However, the one image that sticks in my mind that celebrates the crazy diversity and joy of our performance was a photo of me and my mother. I was in Norma's splendid drag, and she insisted that we have a photo taken together. Her face beamed wide and proud and happy. It might have been us at my college graduation, or at any one of my "legit" performances, or at my first day of school...

*Note to reader: My mother is completely accepting of my sexuality and life. She (and everyone else in my family) accepts my life, my friends, and my sometimes-odd artistic expression.

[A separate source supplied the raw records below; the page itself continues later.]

Lemma same_at_diag i : i < length s -> same_at s s i i = true.
Proof.
  intros Hi. unfold same_at.
  destruct (lookup_lt_is_Some_2 s i Hi) as [c ->]. apply Ascii.eqb_refl.
Qed.

Lemma extend_left_diag p k :
  p <= length s -> extend_left s s 0 0 p p k = (0, 0, p + k).
Proof.
  revert k. induction p as [|p IH]; intros k Hp; [done|].
  cbn [extend_left]. rewrite same_at_diag by lia. simpl.
  rewrite IH by lia. f_equal. lia.
Qed.

Lemma extend_right_diag d k :
  d + k = length s -> extend_right s s d (length s) 0 0 k = (0, 0, length s).
Proof.
  revert k. induction d as [|d IH]; intros k Hk; [simpl in *; by subst|].
  cbn [extend_right]. simpl. rewrite same_at_diag by lia.
  replace (k <? length s) with true by (symmetry; apply Nat.ltb_lt; lia).
  simpl. apply IH. lia.
Qed.

(** Matched against itself, a sequence is one block. *)
Lemma find_longest_match_self :
  find_longest_match s s 0 (length s) 0 (length s) = (0, 0, length s).
Proof.
  unfold find_longest_match, rows_loop. rewrite Nat.sub_0_r.
  pose proof (rows_loop_diag (length s) ltac:(lia)) as Hinv.
  destruct (foldl _ _ _) as [j2len [[bi bj] bs]].
  destruct Hinv as (_ & _ & Heq & Hin & _). cbn [fst snd] in *. subst bj.
  rewrite extend_left_diag by lia. apply extend_right_diag. lia.
Qed.

Lemma found_blocks_self :
  found_blocks s s = if length s =? 0 then [] else [(0, 0, length s)].
Proof.
  unfold found_blocks. replace (2 * length s + 1) with (S (2 * length s)) by lia.
  cbn [blocks_loop]. rewrite find_longest_match_self.
  destruct (length s =? 0) eqn:E.
  - by destruct (2 * length s).
  - rewrite !Nat.add_0_l, !Nat.ltb_irrefl. cbn [andb app].
    by destruct (2 * length s).
Qed.

Lemma matches_self : matches s s = length s.
Proof.
  unfold matches, get_matching_blocks. rewrite found_blocks_self.
  destruct (length s =? 0) eqn:E.
  - apply Nat.eqb_eq in E. rewrite E. reflexivity.
  - unfold collapse. simpl. rewrite E. simpl. lia.
Qed.
End Identical.

Section Empty.
Variable s : list ascii.

Lemma rows_loop_no_b alo n :
  foldl (rows_step s [] 0 0) (∅, (0, 0, 0)) (seq alo n) = (∅, (0, 0, 0)).
Proof.
  revert alo. induction n as [|n IH]; intros alo; [done|].
  cbn [seq foldl].
  replace (rows_step s [] 0 0 (∅, (0, 0, 0)) alo) with
    ((∅, (0, 0, 0)) : gmap nat nat * block); [apply IH|].
  unfold rows_step. by destruct (s !! alo).
Qed.

Lemma find_longest_match_no_b :
  find_longest_match s [] 0 (length s) 0 0 = (0, 0, 0).
Proof.
  unfold find_longest_match, rows_loop. rewrite rows_loop_no_b.
  simpl. by destruct (length s).
Qed.

Lemma matches_no_b : matches s [] = 0.
Proof.
  unfold matches, get_matching_blocks, found_blocks.
  replace (2 * length s + 1) with (S (2 * length s)) by lia.
  cbn [blocks_loop length]. rewrite find_longest_match_no_b. simpl.
  by destruct (length s + (length s + 0)).
Qed.

Lemma matches_no_a : matches [] s = 0.
Proof. reflexivity. Qed.
End Empty.
End DifflibFacts.

(** ** Sorting *)

Section SortFacts.
Context {A : Type} (lt : A -> A -> bool).

Lemma insert_sorted_perm x l : insert_sorted lt x l ≡ₚ x :: l.
Proof.
  induction l as [|y l IH]; simpl; [done|].
  destruct (lt y x); [|done]. rewrite IH. apply Permutation_swap.
Qed.

Lemma list_sort_perm l : list_sort lt l ≡ₚ l.
Proof.
  induction l as [|x l IH]; simpl; [done|].
  rewrite insert_sorted_perm. by rewrite IH.
Qed.

Lemma list_sort_reverse_perm l : list_sort_reverse lt l ≡ₚ l.
Proof.
  unfold list_sort_reverse.
  rewrite <- Permutation_rev, list_sort_perm. symmetry. apply Permutation_rev.
Qed.

(** Stability: elements none of which is less than another keep their
    order. *)
Section Stable.
Context (P : A -> Prop) `{!forall x, Decision (P x)}.
Hypothesis P_tied : forall x y, P x -> P y -> lt x y = false.

Lemma filter_insert_sorted x l :
  filter P (insert_sorted lt x l) = filter P (x :: l).
Proof.
  induction l as [|y l IH]; simpl; [done|].
  destruct (lt y x) eqn:E; [|done].
  rewrite filter_cons, IH, !filter_cons.
  destruct (decide (P y)) as [Py|]; [|done].
  destruct (decide (P x)) as [Px|]; [|done].
  by rewrite (P_tied y x Py Px) in E.
Qed.

Lemma filter_list_sort l : filter P (list_sort lt l) = filter P l.
Proof.
  induction l as [|x l IH]; simpl; [done|].
  by rewrite filter_insert_sorted, !filter_cons, IH.
Qed.

Lemma filter_rev l : filter P (rev l) = rev (filter P l).
Proof.
  induction l as [|x l IH]; simpl; [done|].
  rewrite filter_app, IH, !filter_cons.
  destruct (decide (P x)); simpl; [done|]. by rewrite filter_nil, app_nil_r.
Qed.

Lemma filter_list_sort_reverse l :
  filter P (list_sort_reverse lt l) = filter P l.
Proof.
  unfold list_sort_reverse.
  by rewrite filter_rev, filter_list_sort, filter_rev, rev_involutive.
Qed.
End Stable.

(** No element is followed by a smaller one. *)
Section Ordered.
Hypothesis lt_asym : forall x y, lt x y = true -> lt y x = false.

Lemma insert_sorted_Sorted x l :
  Sorted (fun u v => lt v u = false) l ->
  Sorted (fun u v => lt v u = false) (insert_sorted lt x l).
Proof.
  induction 1 as [|y l Hs IH Hd]; simpl; [by repeat constructor|].
  destruct (lt y x) eqn:E.
  - constructor; [done|].
    destruct l as [|z l]; simpl.
    + constructor. by apply lt_asym.
    + destruct (lt z x) eqn:E'.
      * constructor. by inversion Hd.
      * constructor. by apply lt_asym.
  - constructor; [by constructor|]. by constructor.
Qed.

Lemma list_sort_Sorted l : Sorted (fun u v => lt v u = false) (list_sort lt l).
Proof.
  induction l as [|x l IH]; simpl; [constructor|]. by apply insert_sorted_Sorted.
Qed.
End Ordered.

Lemma Sorted_snoc (R : A -> A -> Prop) l x :
  Sorted R l -> (forall y, last l = Some y -> R y x) -> Sorted R (l ++ [x]).
Proof.
  induction 1 as [|y l Hs IH Hd]; intros Hlast; simpl; [by repeat constructor|].
  constructor.
  - apply IH. intros z Hz. apply Hlast. destruct l; [done|]. done.
  - destruct l as [|z l]; simpl.
    + constructor. by apply Hlast.
    + constructor. by inversion Hd.
Qed.

Lemma Sorted_rev (R : A -> A -> Prop) l :
  Sorted R l -> Sorted (fun u v => R v u) (rev l).
Proof.
  induction 1 as [|y l Hs IH Hd]; simpl; [constructor|].
  apply Sorted_snoc; [done|].
  intros z Hz. destruct l as [|w l]; [done|].
  simpl in Hz. rewrite last_snoc in Hz. injection Hz as <-. by inversion Hd.
Qed.

Lemma list_sort_reverse_Sorted l :
  (forall x y, lt x y = true -> lt y x = false) ->
  Sorted (fun u v => lt u v = false) (list_sort_reverse lt l).
Proof.
  intros Hasym. unfold list_sort_reverse.
  apply (Sorted_rev (fun u v => lt v u = false)). by apply list_sort_Sorted.
Qed.
End SortFacts.

(** ** Order laws *)

Module Binary64Facts.
Ltac sf_cases :=
  repeat match goal with
    | |- context [Z.compare ?a ?b] => destruct (Z.compare_spec a b)
    | |- context [Pos.compare_cont Eq ?a ?b] =>
        change (Pos.compare_cont Eq a b) with (Pos.compare a b)
    | |- context [Pos.compare ?a ?b] => destruct (Pos.compare_spec a b)
    | |- context [CompOpp _] => cbn [CompOpp]
    end; try done; try lia.

Lemma SFleb_trans x y z :
  SFleb x y = true -> SFleb y z = true -> SFleb x z = true.
Proof.
  unfold SFleb, SFcompare.
  destruct x as [[]|[]| |[] m1 e1], y as [[]|[]| |[] m2 e2], z as [[]|[]| |[] m3 e3];
    try done; sf_cases.
Qed.

Lemma SFltb_asym x y : SFltb x y = true -> SFltb y x = false.
Proof.
  unfold SFltb, SFcompare.
  destruct x as [[]|[]| |[] m1 e1], y as [[]|[]| |[] m2 e2]; try done; sf_cases.
Qed.

Lemma SFeqb_ltb x y s :
  SFeqb x s = true -> SFeqb y s = true -> SFltb x y = false.
Proof.
  unfold SFeqb, SFltb, SFcompare.
  destruct x as [[]|[]| |[] m1 e1], y as [[]|[]| |[] m2 e2], s as [[]|[]| |[] m3 e3];
    try done; sf_cases.
Qed.
End Binary64Facts.

Lemma float_leb_trans (x y z : float) :
  PrimFloat.leb x y = true -> PrimFloat.leb y z = true -> PrimFloat.leb x z = true.
Proof. rewrite !FloatAxioms.leb_spec. apply Binary64Facts.SFleb_trans. Qed.

Lemma float_ltb_asym (x y : float) :
  PrimFloat.ltb x y = true -> PrimFloat.ltb y x = false.
Proof. rewrite !FloatAxioms.ltb_spec. apply Binary64Facts.SFltb_asym. Qed.

Lemma float_eqb_ltb (x y s : float) :
  PrimFloat.eqb x s = true -> PrimFloat.eqb y s = true -> PrimFloat.ltb x y = false.
Proof. rewrite !FloatAxioms.eqb_spec, FloatAxioms.ltb_spec. apply Binary64Facts.SFeqb_ltb. Qed.

#[export] Instance float_order : ArithOrder float.
Proof.
  split; [exact float_leb_trans | exact float_ltb_asym | exact float_eqb_ltb].
Qed.

Module ExactFacts.
Import Exact.
Lemma leb_true x y : leb x y = true <-> (x <= y)%R.
Proof. unfold leb. destruct (Rle_dec x y); split; try done; lra. Qed.
Lemma ltb_true x y : ltb x y = true <-> (x < y)%R.
Proof. unfold ltb. destruct (Rlt_dec x y); split; try done; lra. Qed.
Lemma ltb_false x y : ltb x y = false <-> (y <= x)%R.
Proof. unfold ltb. destruct (Rlt_dec x y); split; try done; lra. Qed.
Lemma eqb_true x y : eqb x y = true <-> x = y.
Proof. unfold eqb. destruct (Req_dec_T x y); split; try done. Qed.
Lemma eqb_false x y : eqb x y = false <-> x <> y.
Proof. unfold eqb. destruct (Req_dec_T x y); split; try done. Qed.
End ExactFacts.

Lemma real_leb_trans (x y z : R) :
  Exact.leb x y = true -> Exact.leb y z = true -> Exact.leb x z = true.
Proof. rewrite !ExactFacts.leb_true. lra. Qed.

Lemma real_ltb_asym (x y : R) : Exact.ltb x y = true -> Exact.ltb y x = false.
Proof. rewrite ExactFacts.ltb_true, ExactFacts.ltb_false. lra. Qed.

Lemma real_eqb_ltb (x y s : R) :
  Exact.eqb x s = true -> Exact.eqb y s = true -> Exact.ltb x y = false.
Proof. rewrite !ExactFacts.eqb_true, ExactFacts.ltb_false. intros -> ->. lra. Qed.

#[export] Instance real_order : ArithOrder R.
Proof.
  split; [exact real_leb_trans | exact real_ltb_asym | exact real_eqb_ltb].
Qed.

(** ** The scorer and the ranking *)

Section CheckerFacts.
Context {F : Type} `{Arith F}.

Lemma weight_lookup (w : gmap string F) key x :
  w !! key = Some x -> weight w key = Ok x.
Proof. unfold weight. by intros ->. Qed.

Lemma size_nonzero_lookup (w : gmap string F) key x :
  w !! key = Some x -> (size w =? 0) = false.
Proof.
  intros Hk. apply Nat.eqb_neq. intros Hs.
  apply map_size_empty_iff in Hs. subst w. by rewrite lookup_empty in Hk.
Qed.

(** With the four keys present the scorer returns the weighted sum and
    its rounded breakdown, whatever the weights are. *)
Lemma calculate_with (new_bug existing_bug : gmap string string)
    (w : gmap string F) ws wd wc wst :
  w !! "summary"%string = Some ws -> w !! "description"%string = Some wd ->
  w !! "component"%string = Some wc -> w !! "steps"%string = Some wst ->
  calculate_bug_similarity new_bug existing_bug (Some w) =
    Ok (overall_with ws wd wc wst new_bug existing_bug,
        breakdown_with ws wd wc wst new_bug existing_bug).
Proof.
  intros H1 H2 H3 H4. unfold calculate_bug_similarity.
  rewrite (size_nonzero_lookup w _ _ H1).
  rewrite (weight_lookup _ _ _ H1), (weight_lookup _ _ _ H2),
    (weight_lookup _ _ _ H3), (weight_lookup _ _ _ H4).
  reflexivity.
Qed.

Lemma calculate_default (new_bug existing_bug : gmap string string) :
  calculate_bug_similarity new_bug existing_bug None =
    Ok (score new_bug existing_bug, score_breakdown new_bug existing_bug).
Proof. reflexivity. Qed.

Lemma scan_retained new_bug threshold candidates matches :
  scan new_bug threshold candidates matches =
    Ok (matches ++ retained new_bug threshold candidates).
Proof.
  revert matches. induction candidates as [|c cs IH]; intros matches.
  - simpl. unfold retained. simpl. by rewrite app_nil_r.
  - cbn [scan]. rewrite calculate_default. cbn [mbind result_bind].
    rewrite IH. unfold retained. rewrite filter_cons.
    destruct (fgeb (score new_bug c) threshold) eqn:E.
    + rewrite decide_True by done. rewrite fmap_cons, <- app_assoc. done.
    + rewrite decide_False by (by intros ?). done.
Qed.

But she also appreciates the fact that I am an ACTOR, and that Norma is a role for me, and that it brings me great joy. She understands that I have a range, and that my performances bring a lot of very different people together. That particular type of joy brings her great pleasure, which itself is joyful.

Good, good times, y'all.

Tuesday, August 07, 2007

some women are drippin' with diamonds...

...I'm dripping with sweat.

It is 85 degrees at 11:00 PM.

It is a TOTAL cliche to bitch about the heat in Atlanta in August, but sheesh...! This is ridiculous. It's been crazy hot here (95+ degrees and about 200% humidity) for a couple of days, and it doesn't look like it will let up for a while. I mean, this is the kind of hot where you don't leave the house. And in addition to the oppressive, ridiculous heat, we have a Code Red air quality which means that everyone's lungs will explode or melt or evaporate if you exert yourself outside. And by "exert" I mean "step outside." So, I bought a bunch of high-efficiency light bulbs, a reusable grocery bag, and I've decided to switch to a more efficient vehicle. Not that I didn't believe in global warming before, but I just cannot remember a summer where I really felt like the world was ending. I wish I could say that I cut down on my A/C use, but it's too stinkin' hot to do that. Baby steps.

In other news....

Well, I've been busy. And depressed. But I've shaken the depression (some might call it "moving out of the depression phase of grieving"), and feel renewed and optimistic. Maybe it's because I went to the gym today. Maybe it's because I've been eating better. Maybe it's because a good friend is coming to town this weekend for a crazy, wonderful event. Who knows? Whatever. I'll take it.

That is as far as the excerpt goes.